— Voi, ma io, mai! esclamò Wilkye, con suprema energia. O spiegare la bandiera americana ai confini del mondo australe o perire nell’impresa.
— E noi vi saremo fedeli compagni, signore! esclamarono i due velocipedisti, con entusiasmo... Lotteremo fino all’estremo delle nostre forze, pel trionfo della nostra bandiera.
— Grazie, valorosi compagni, disse Wilkye commosso. Sapevo di aver condotto con me due fidi amici. Ora, finchè i nostri marinai trasporteranno qui la scialuppa per metterla al sicuro dai ghiacci, che non tarderanno a mettersi in movimento per l’imminente sgelo, noi saliremo quella catena di colline e andremo a vedere le pianure dell’interno.
— Andiamo — disse Bisby che aveva mangiato tanto, da correre il pericolo di scoppiare. — Una passeggiata mi faciliterà la digestione.
Wilkye, il negoziante ed i due velocipedisti, armatisi di carabine a retrocarica e di bastoni colla punta ferrata per aiutarsi nell’ascensione, lasciarono la capanna e si diressero verso le colline che chiudevano l’orizzonte verso il sud-est. La temperatura era fredda assai, essendo scesa a 15° sotto lo zero, ma splendeva un vivo sole, il quale già cominciava a sciogliere i ghiacci accumulati dinanzi alla costa di Graham. Dal sud soffiava però, ad intervalli, un vento freddissimo il quale gelava i nasi e le orecchie degli esploratori.

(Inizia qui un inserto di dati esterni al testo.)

(* ===== verification/McpTools.v ===== *)
(** * Destructive tools and their confirmation (internal/mcp/confirmation.go, tools_*.go)

    The store of confirmation tokens, the tools that need one, and their
    handlers in tools_write.go, tools_config.go, tools_context.go, tools_dek.go
    and tools_exporter.go.  Every operation on the store holds its mutex, so a
    handler is one step on it followed by a call of the registry.  SHA-256 is a
    parameter, the clock and the random token of a call are its arguments;
    metrics and audit are left out, and what [json.Marshal] answers for strings,
    booleans and integers is never an error. *)
From S2P Require Import Prelude Http McpPolicy GoStrings GoJson StorageTypes StorageIface RegistryRefs RegistryMeta RegistryConfig RegistrySchemas RegistryOps.
From S2P Require RegContext.
From Stdlib Require Import Ascii String.

Local Open Scope Z_scope.
Local Open Scope string_scope.

(** ** Arguments *)

(** The values of a [map[string]any] the handlers build. *)
Inductive arg :=
  | ArgString (s : string)
  | ArgBool (b : bool)
  | ArgInt (n : Z).

#[export] Instance arg_eq_dec : EqDecision arg.
Proof. solve_decision. Defined.

Abbreviation args_map := (gmap string arg).

Definition Marshal_arg (a : arg) : string :=
  match a with
  | ArgString s => Marshal_string s
  | ArgBool b => if b then "true" else "false"
  | ArgInt n => Itoa n
  end.

(** An object of members already written. *)
Definition Marshal_members (members : list (string * string)) : string :=
  "{" ++ Join (map (fun '(key, text) => Marshal_string key ++ ":" ++ text) members) "," ++ "}".

Definition Marshal_args (args : args_map) : string :=
  Marshal_members (map (fun '(key, a) => (key, Marshal_arg a)) (sorted_entries args)).

(** [boolArg] and [stringArg]. *)
Definition boolArg (args : args_map) (key : string) : bool :=
  match args !! key with
  | Some (ArgBool b) => b
  | Some (ArgString s) => EqualFold s "true"
  | _ => false
  end.

Definition stringArg (args : args_map) (key : string) : string :=
  match args !! key with Some (ArgString s) => s | _ => "" end.

(** The arguments a token is bound to. *)
Definition cleaned (args : args_map) : args_map := delete "dry_run" (delete "confirm_token" args).

(** The tools that need a confirmation, with the arguments that make them. *)
Definition confirmableTools : gmap string (args_map -> bool) :=
  {[ "delete_subject" := fun a => boolArg a "permanent";
     "delete_version" := fun a => boolArg a "permanent";
     "import_schemas" := fun _ => true;
     "set_mode" := fun a => EqualFold (stringArg a "mode") "IMPORT";
     "delete_config" := fun a => bool_decide (stringArg a "subject" = "");
     "delete_kek" := fun a => boolArg a "permanent";
     "delete_dek" := fun a => boolArg a "permanent";
     "delete_exporter" := fun _ => true ]}.

(** ** Tokens *)

Record confirmationEntry := MkConfirmationEntry {
  toolName : string;
  argsHash : string;
  preview : args_map;
  expiresAt : Z;     (* nanoseconds *)
  used : bool
}.

Record ConfirmationStore := MkConfirmationStore {
  tokens : gmap string confirmationEntry;
  ttl : Z
}.

Definition NewConfirmationStore (ttl : Z) : ConfirmationStore := MkConfirmationStore ∅ ttl.

Section tokens.
Context (Sum256_hex : string -> string).

Definition computeArgsHash (toolName : string) (args : args_map) : string :=
  Sum256_hex (toolName ++ ":" ++ Marshal_args (cleaned args)).

Definition Generate (now : Z) (uuid toolName : string) (args preview : args_map) (cs : ConfirmationStore) : ConfirmationStore :=
  let entry := MkConfirmationEntry toolName (computeArgsHash toolName args) preview (now + ttl cs) false in
  {| cs with tokens := <[uuid := entry]> (tokens cs) |}.

(** [None] for a valid token, which is marked as used. *)
Definition Validate (now : Z) (tokenID tool : string) (args : args_map) (cs : ConfirmationStore)
    : option error * ConfirmationStore :=
  match tokens cs !! tokenID with
  | None => (Some (errors_New "invalid or expired confirmation token"), cs)
  | Some entry =>
      if (expiresAt entry <? now)%Z then
        (Some (errors_New "confirmation token has expired"), {| cs with tokens := delete tokenID (tokens cs) |})
      else if used entry then (Some (errors_New "confirmation token has already been used"), cs)
      else if negb (bool_decide (toolName entry = tool)) then
        (Some (errors_New ("confirmation token was issued for tool " ++ quote (toolName entry) ++ ", not " ++ quote tool)), cs)
      else if negb (bool_decide (argsHash entry = computeArgsHash tool args)) then
        (Some (errors_New "confirmation token does not match the provided arguments"), cs)
      else (None, {| cs with tokens := <[tokenID := {| entry with used := true |}]> (tokens cs) |})
  end.

(** The collection of expired and used tokens. *)
Definition gc (now : Z) (cs : ConfirmationStore) : ConfirmationStore :=
  {| cs with tokens := filter (fun '(_, entry) => ((expiresAt entry <? now)%Z || used entry) = false) (tokens cs) |}.

(** ** Results of tools *)

(** What the tools below answer with, as JSON. *)
Inductive ToolValue :=
  | Versions (versions : list Z)
  | VersionDeleted (version : Z)
  | CompatibilityLevelSet (level : string)
  | ModeSet (mode : string)
  | Imported (result : ImportResult)
  | Deleted
  | Registered (record : SchemaRecord).

Inductive Content :=
  | TextContent (text : string)
  | JSONContent (v : ToolValue).

Record CallToolResult := MkCallToolResult {
  content : Content;
  IsError : bool
}.

Definition errorResult (err : error) : CallToolResult := MkCallToolResult (TextContent ("error: " ++ err_text err)) true.
Definition jsonResult (v : ToolValue) : CallToolResult := MkCallToolResult (JSONContent v) false.

(** ** The check *)

Definition required_message (toolName : string) : string :=
  "This destructive operation requires confirmation. Call " ++ toolName ++ " with dry_run=true first to get a confirmation token.".

Definition proceed_message (toolName : string) : string :=
  "This operation requires confirmation. To proceed, call " ++ toolName
  ++ " again with confirm_token set to the token above and dry_run omitted or false.".

(** [None] when the call proceeds.  [cs] is [None] when confirmations are off. *)
Definition confirmationCheck (now : Z) (uuid toolName : string) (dryRun : bool) (confirmToken : string)
    (args preview : args_map) (confirmStore : option ConfirmationStore) : option CallToolResult * option ConfirmationStore :=
  match confirmStore, confirmableTools !! toolName with
  | None, _ | _, None => (None, confirmStore)
  | Some cs, Some predicate =>
      if negb (predicate args) then (None, confirmStore)
      else if dryRun then
        (Some (MkCallToolResult (TextContent (Marshal_members
                 [("confirm_token", Marshal_string uuid); ("confirmation_required", "true");
                  ("message", Marshal_string (proceed_message toolName)); ("preview", Marshal_args preview)])) false),
         Some (Generate now uuid toolName args preview cs))
      else if decide (confirmToken = "") then
        (Some (MkCallToolResult (TextContent (Marshal_members
                 [("confirmation_required", "true"); ("error", Marshal_string "confirmation_required");
                  ("message", Marshal_string (required_message toolName))])) false),
         confirmStore)
      else
        match Validate now confirmToken toolName args cs with
        | (Some err, cs) =>
            (Some (MkCallToolResult (TextContent ("error: confirmation failed: " ++ err_text err)) true), Some cs)
        | (None, cs) => (None, Some cs)
        end
  end.
End tokens.

(** ** The destructive tools of the MCP server (internal/mcp/tools_*.go)

    The handlers that go through the confirmation check, and the registration of
    schemas.  A handler takes the fields of its input; it is one step on the
    confirmation store followed by a program of the registry.  [TextContent] of
    the answers to a preview is written as the code writes it. *)

Local Open Scope prog_scope.

Definition resolveContext (provided : string) : string :=
  if decide (provided = "") then RegContext.DefaultContext else provided.

(** One item of an import. *)
Record importSchemaItem := MkImportSchemaItem {
  ItemID : Z;
  ItemSubject : string;
  ItemVersion : Z;
  ItemSchemaType : string;
  ItemSchema : string;
  ItemReferences : list Reference
}.

(** The inputs of the tools that may need a confirmation. *)
Inductive tool_call :=
  | delete_subject (Subject : string) (Permanent DryRun : bool) (ConfirmToken Context : string)
  | delete_version (Subject : string) (Version : Z) (Permanent DryRun : bool) (ConfirmToken Context : string)
  | import_schemas (Schemas : list importSchemaItem) (DryRun : bool) (ConfirmToken Context : string)
  | set_mode (Subject Mode : string) (Force DryRun : bool) (ConfirmToken Context : string)
  | delete_config (Subject : string) (DryRun : bool) (ConfirmToken Context : string)
  | delete_kek (Name : string) (Permanent DryRun : bool) (ConfirmToken : string)
  | delete_dek (KEKName Subject : string) (Version : Z) (Algorithm : string) (Permanent DryRun : bool) (ConfirmToken : string)
  | delete_exporter (Name : string) (DryRun : bool) (ConfirmToken : string).

Definition by_text (s t : string) : Prop := (s ≤ t)%string.

Section tools.
Context (reg : Registry) (fuel : nat).
Abbreviation Sum256_hex := (sha256_hex reg).

(** [%x] of the first eight bytes. *)
Definition hashImportSchemas (schemas : list importSchemaItem) : string :=
  let parts := merge_sort by_text
    (map (fun s => Itoa (ItemID s) ++ ":" ++ ItemSubject s ++ ":" ++ Itoa (ItemVersion s)) schemas) in
  take_str 16 (Sum256_hex ("[" ++ Join parts " " ++ "]")).

(** The result of a registry call. *)
Definition toolResult {A} (f : A -> ToolValue) (res : result A) : option CallToolResult :=
  Some (match res with Err err => errorResult err | Ok a => jsonResult (f a) end).

(** The rest of a handler, unless the check has answered. *)
Definition guarded (check : option CallToolResult * option ConfirmationStore) (rest : prog (option CallToolResult))
    : prog (option CallToolResult) * option ConfirmationStore :=
  match check with
  | (Some answer, cs) => (ret_fuel answer, cs)
  | (None, cs) => (rest, cs)
  end.

Section handlers.
Context (now : Z) (uuid : string).
Abbreviation check := (confirmationCheck Sum256_hex now uuid).

Definition handleDeleteSubject (Subject : string) (Permanent DryRun : bool) (ConfirmToken Context : string) (cs : option ConfirmationStore) :=
  guarded
    (check "delete_subject" DryRun ConfirmToken
       {[ "subject" := ArgString Subject; "permanent" := ArgBool Permanent ]}
       {[ "action" := ArgString "delete_subject"; "subject" := ArgString Subject; "permanent" := ArgBool Permanent ]} cs)
    (let! versions := DeleteSubject (resolveContext Context) Subject Permanent in
     Ret (toolResult Versions versions)).

Definition handleDeleteVersion (Subject : string) (Version : Z) (Permanent DryRun : bool) (ConfirmToken Context : string) (cs : option ConfirmationStore) :=
  guarded
    (check "delete_version" DryRun ConfirmToken
       {[ "subject" := ArgString Subject; "version" := ArgInt Version; "permanent" := ArgBool Permanent ]}
       {[ "action" := ArgString "delete_version"; "subject" := ArgString Subject; "version" := ArgInt Version;
          "permanent" := ArgBool Permanent ]} cs)
    (let! ver := DeleteVersion (resolveContext Context) Subject Version Permanent in
     Ret (toolResult VersionDeleted ver)).

Definition handleImportSchemas (Schemas : list importSchemaItem) (DryRun : bool) (ConfirmToken Context : string) (cs : option ConfirmationStore) :=
  let schema_count := ArgInt (Z.of_nat (List.length Schemas)) in
  guarded
    (check "import_schemas" DryRun ConfirmToken
       {[ "schema_count" := schema_count; "schemas_hash" := ArgString (hashImportSchemas Schemas) ]}
       {[ "action" := ArgString "import_schemas"; "schema_count" := schema_count ]} cs)
    (let reqs := map (fun item => MkImportSchemaRequest (ItemID item) (ItemSubject item) (ItemVersion item) (ItemSchemaType item)
                                    (ItemSchema item) (ItemReferences item)) Schemas in
     let? imported := ImportSchemas reg fuel (resolveContext Context) reqs in
     Ret (toolResult Imported (match imported with (_, Some err) => Err err | (result, None) => Ok result end))).

Definition handleSetMode (Subject Mode : string) (Force DryRun : bool) (ConfirmToken Context : string) (cs : option ConfirmationStore) :=
  guarded
    (check "set_mode" DryRun ConfirmToken
       {[ "subject" := ArgString Subject; "mode" := ArgString Mode ]}
       {[ "action" := ArgString "set_mode"; "subject" := ArgString Subject; "mode" := ArgString Mode ]} cs)
    (let! res := SetMode (resolveContext Context) Subject Mode Force in
     Ret (toolResult (fun _ => ModeSet Mode) res)).

Definition handleDeleteConfig (Subject : string) (DryRun : bool) (ConfirmToken Context : string) (cs : option ConfirmationStore) :=
  guarded
    (check "delete_config" DryRun ConfirmToken
       {[ "subject" := ArgString Subject ]}
       {[ "action" := ArgString "delete_config"; "subject" := ArgString Subject ]} cs)
    (let! prev := DeleteConfig (defaultConfig reg) (resolveContext Context) Subject in
     Ret (toolResult CompatibilityLevelSet prev)).

Definition handleDeleteKEK (Name : string) (Permanent DryRun : bool) (ConfirmToken : string) (cs : option ConfirmationStore) :=
  guarded
    (check "delete_kek" DryRun ConfirmToken
       {[ "name" := ArgString Name; "permanent" := ArgBool Permanent ]}
       {[ "action" := ArgString "delete_kek"; "name" := ArgString Name; "permanent" := ArgBool Permanent ]} cs)
    (let! res := invoke (CDeleteKEK Name Permanent) in
     Ret (toolResult (fun _ => Deleted) res)).
(* ===== verification/McpFacts.v ===== *)
(** * A destructive tool runs once for each dry run of it

    The text a token is bound to determines the arguments; a run of the server is
    a sequence of calls and collections of tokens; a call that needs a
    confirmation only runs on a token of an earlier dry run of the same tool with
    the same arguments, no longer ago than the time to live, that no call has run
    on before; and such a call is not refused. *)
From S2P Require Import Prelude GoStrings GoFloat GoJson GoJsonFacts JsonText StorageTypes MemState MemStore StorageIface RegistryRefs RegistryMeta RegistryConfig RegistrySchemas RegistryOps RegistryFacts McpTools.
From Stdlib Require Import Ascii String.

Local Open Scope Z_scope.
Local Open Scope string_scope.

(** ** The text of arguments *)

Lemma Itoa_digits n : 0 <= n -> all_digits (Itoa n) = true /\ value_from 0 (Itoa n) = n.
Proof.
  intros Hn. destruct n as [|p|p]; [done| |lia].
  destruct (Itoa_pos_digits p) as (c & s & _ & _ & _ & Hd & Hv). done.
Qed.

Lemma Itoa_first n : 0 <= n -> exists c s, Itoa n = String c s /\ is_digit c = true.
Proof.
  intros Hn. destruct n as [|p|p]; [by exists "0"%char, ""| |lia].
  destruct (Itoa_pos_digits p) as (c & s & E & Hc & _). eauto.
Qed.

Lemma Itoa_nonneg_app_inj n m r t :
  0 <= n -> 0 <= m -> no_digit r = true -> no_digit t = true -> Itoa n ++ r = Itoa m ++ t -> n = m /\ r = t.
Proof.
  intros Hn Hm Hr Ht E. destruct (Itoa_digits n Hn) as [Hdn Hvn]. destruct (Itoa_digits m Hm) as [Hdm Hvm].
  pose proof (scan_digits_app _ r 0 0 Hdn Hr) as S1. pose proof (scan_digits_app _ t 0 0 Hdm Ht) as S2.
  rewrite E, S2 in S1. injection S1 as Hv _ <-. split; congruence.
Qed.

(** A written number is where the text that is no digit begins. *)
Lemma Itoa_app_inj n m r t : no_digit r = true -> no_digit t = true -> Itoa n ++ r = Itoa m ++ t -> n = m /\ r = t.
Proof.
  assert (Hminus : forall p m r t, 0 <= m -> Itoa (Zneg p) ++ r <> Itoa m ++ t).
  { intros p m' r' t' Hm. destruct (Itoa_first m' Hm) as (c & s & -> & Hc). intros E'.
    change (Itoa (Zneg p)) with ("-" ++ Itoa (Zpos p)) in E'. cbn [String.append] in E'. injection E' as <- _. discriminate Hc. }
  intros Hr Ht E. destruct n as [|p|p], m as [|q|q]; try (by apply Itoa_nonneg_app_inj; try lia);
    try (exfalso; refine (Hminus _ _ _ _ _ E); lia); try (exfalso; refine (Hminus _ _ _ _ _ (eq_sym E)); lia).
  change (Itoa (Zneg p)) with ("-" ++ Itoa (Zpos p)) in E. change (Itoa (Zneg q)) with ("-" ++ Itoa (Zpos q)) in E.
  cbn [String.append] in E. injection E as E. apply Itoa_nonneg_app_inj in E as [[= ->] ->]; [done|lia|lia|done..].
Qed.

Lemma Marshal_string_app_inj s t r u : utf8 s -> utf8 t -> Marshal_string s ++ r = Marshal_string t ++ u -> s = t /\ r = u.
Proof.
  intros Hs Ht E. destruct (scan_Marshal_string s r Hs) as (x & Ex & Sx). destruct (scan_Marshal_string t u Ht) as (y & Ey & Sy).
  rewrite E, Ey in Ex. injection Ex as ->. rewrite Sx in Sy. by injection Sy.
Qed.

(** Strings of a decoded request are valid. *)
Definition decoded_arg (a : arg) : Prop := match a with ArgString s => utf8 s | _ => True end.

Lemma Marshal_arg_app_inj a b r t :
  decoded_arg a -> decoded_arg b -> no_digit r = true -> no_digit t = true ->
  Marshal_arg a ++ r = Marshal_arg b ++ t -> a = b /\ r = t.
Proof.
  assert (Hint : forall n r, exists c s, Itoa n ++ r = String c s /\ (is_digit c || Ascii.eqb c "-") = true).
  { intros n r'. destruct n as [|p|p]; [by exists "0"%char, r'| |].
    - destruct (Itoa_first (Zpos p) ltac:(lia)) as (c & s & -> & Hc). exists c, (s ++ r'). by rewrite Hc.
    - by exists "-"%char, (Itoa (Zpos p) ++ r'). }
  intros Ha Hb Hr Ht E. destruct a as [s|x|n], b as [s'|x'|n']; simpl in *.
  - apply Marshal_string_app_inj in E as [-> ->]; done.
  - by destruct x'.
  - destruct (Hint n' t) as (c & z & Ec & Hc). rewrite Ec in E. injection E as <- _. discriminate Hc.
  - by destruct x.
  - by destruct x, x'; cbn in E; simplify_eq.
  - destruct (Hint n' t) as (c & z & Ec & Hc). rewrite Ec in E. destruct x; injection E as <- _; discriminate Hc.
  - destruct (Hint n r) as (c & z & Ec & Hc). rewrite Ec in E. injection E as -> _. discriminate Hc.
  - destruct (Hint n r) as (c & z & Ec & Hc). rewrite Ec in E. destruct x'; injection E as -> _; discriminate Hc.
  - apply Itoa_app_inj in E as [-> ->]; done.
Qed.

Definition decoded_entry (en : string * arg) : Prop := utf8 en.1 /\ decoded_arg en.2.

Lemma following_no_digit l c close : is_digit c = false -> no_digit (following l (String c close)) = true.
Proof. intros Hc. destruct l; simpl; by rewrite ?Hc. Qed.

Lemma tail_inj c s t : String c s = String c t -> s = t.
Proof. congruence. Qed.

Lemma following_cons t l close : following (t :: l) close = "," ++ t ++ following l close.
Proof. change (following (t :: l) close) with ("," ++ (Join (t :: l) "," ++ close)). by rewrite Join_cons_app. Qed.

Lemma members_inj (l k : list (string * arg)) :
  Forall decoded_entry l -> Forall decoded_entry k ->
  following (map (fun '(key, a) => Marshal_string key ++ ":" ++ Marshal_arg a) l) "}" =
  following (map (fun '(key, a) => Marshal_string key ++ ":" ++ Marshal_arg a) k) "}" -> l = k.
Proof.
  intros Hl. revert k. induction Hl as [|[key a] l [Hkey Ha] Hl IH]; intros k Hk E.
  - by destruct k as [|[key' a'] k].
  - destruct Hk as [|[key' a'] k [Hkey' Ha'] Hk]; [done|]. cbn [map] in E. rewrite !following_cons in E.
    rewrite !append_assoc in E. apply (tail_inj ",") in E.
    apply Marshal_string_app_inj in E as [-> E]; [|done..]. apply (tail_inj ":") in E.
    apply Marshal_arg_app_inj in E as [-> E]; [|done..|by apply following_no_digit|by apply following_no_digit].
    f_equal. by apply IH.
Qed.

Definition decoded (args : args_map) : Prop := forall key a, args !! key = Some a -> decoded_entry (key, a).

Una infinità di uccelli marini svolazzavano lungo le spiaggie. Se ne vedevano dappertutto, sugli ice-bergs, sui campi di ghiaccio, in mezzo alla neve, sulle scogliere e si udivano le loro grida scordate e rauche.
Anche alcune foche si scorgevano, indolentemente stese sull’orlo dei banchi, scaldandosi ai raggi del sole, ma erano così lontane da far perdere a Bisby, che avrebbe voluto assaggiare la loro carne, ogni speranza di raggiungerle.
Superata la costa, gli esploratori s’arrampicarono sulle colline, i cui pendii erano scabrosi e difficilissimi, essendo coperti da una crosta di ghiaccio e di neve gelata che doveva avere un grande spessore. Però qua e là si vedevano dei tratti che avevano già perduto il loro rivestimento invernale e fra le fessure di quelle rocce che sembravano composte di un tufo rossastro, erano tosto spuntate le prime pianticelle. Infatti si vedevano rizzarsi timidamente dei muschi, i licheni Usnea melanoxantha, qualche Fuchsia magellanica che aveva giù cominciato a mettere i bottoni pendenti, dei piccoli cespugli di Metrosideros stipularis colle foglioline punteggiate, ma che non avevano ancora messi i piccoli fiori bianchi; delle lecanora e delle ulve, bizzarre pianticelle queste ultime, che non spuntano che all’ombra. Si direbbe che temono il sole ed infatti, se i raggi dell’astro diurno le toccano, ben presto muoiono, ma forse in causa dalla mancanza di acqua. Infatti, spuntando solamente sulle rocce, il sole non tarda ad assorbire l’umidità a loro necessaria per vivere, ed appassiscono.
Procedendo lentamente e con mille precauzioni per non scivolare nei crepacci e nei burroni che s’aprivano dovunque, verso le 4 pomeridiane gli esploratori giungevano sulla cima della catena.
Al di là, verso il sud, si estendeva dinanzi a loro una pianura sconfinata, coperta di neve, leggermente ondulata, ma non interrotta da quei rialzi, da quelle piramidi, da quelle guglie acute e da quei crepacci come si osservano nelle regioni del polo Artico. Il continente australe pareva piano come un vero deserto e solamente ad una immensa distanza, si vedevano delinearsi sul fondo azzurro del cielo, rade catene di montagne.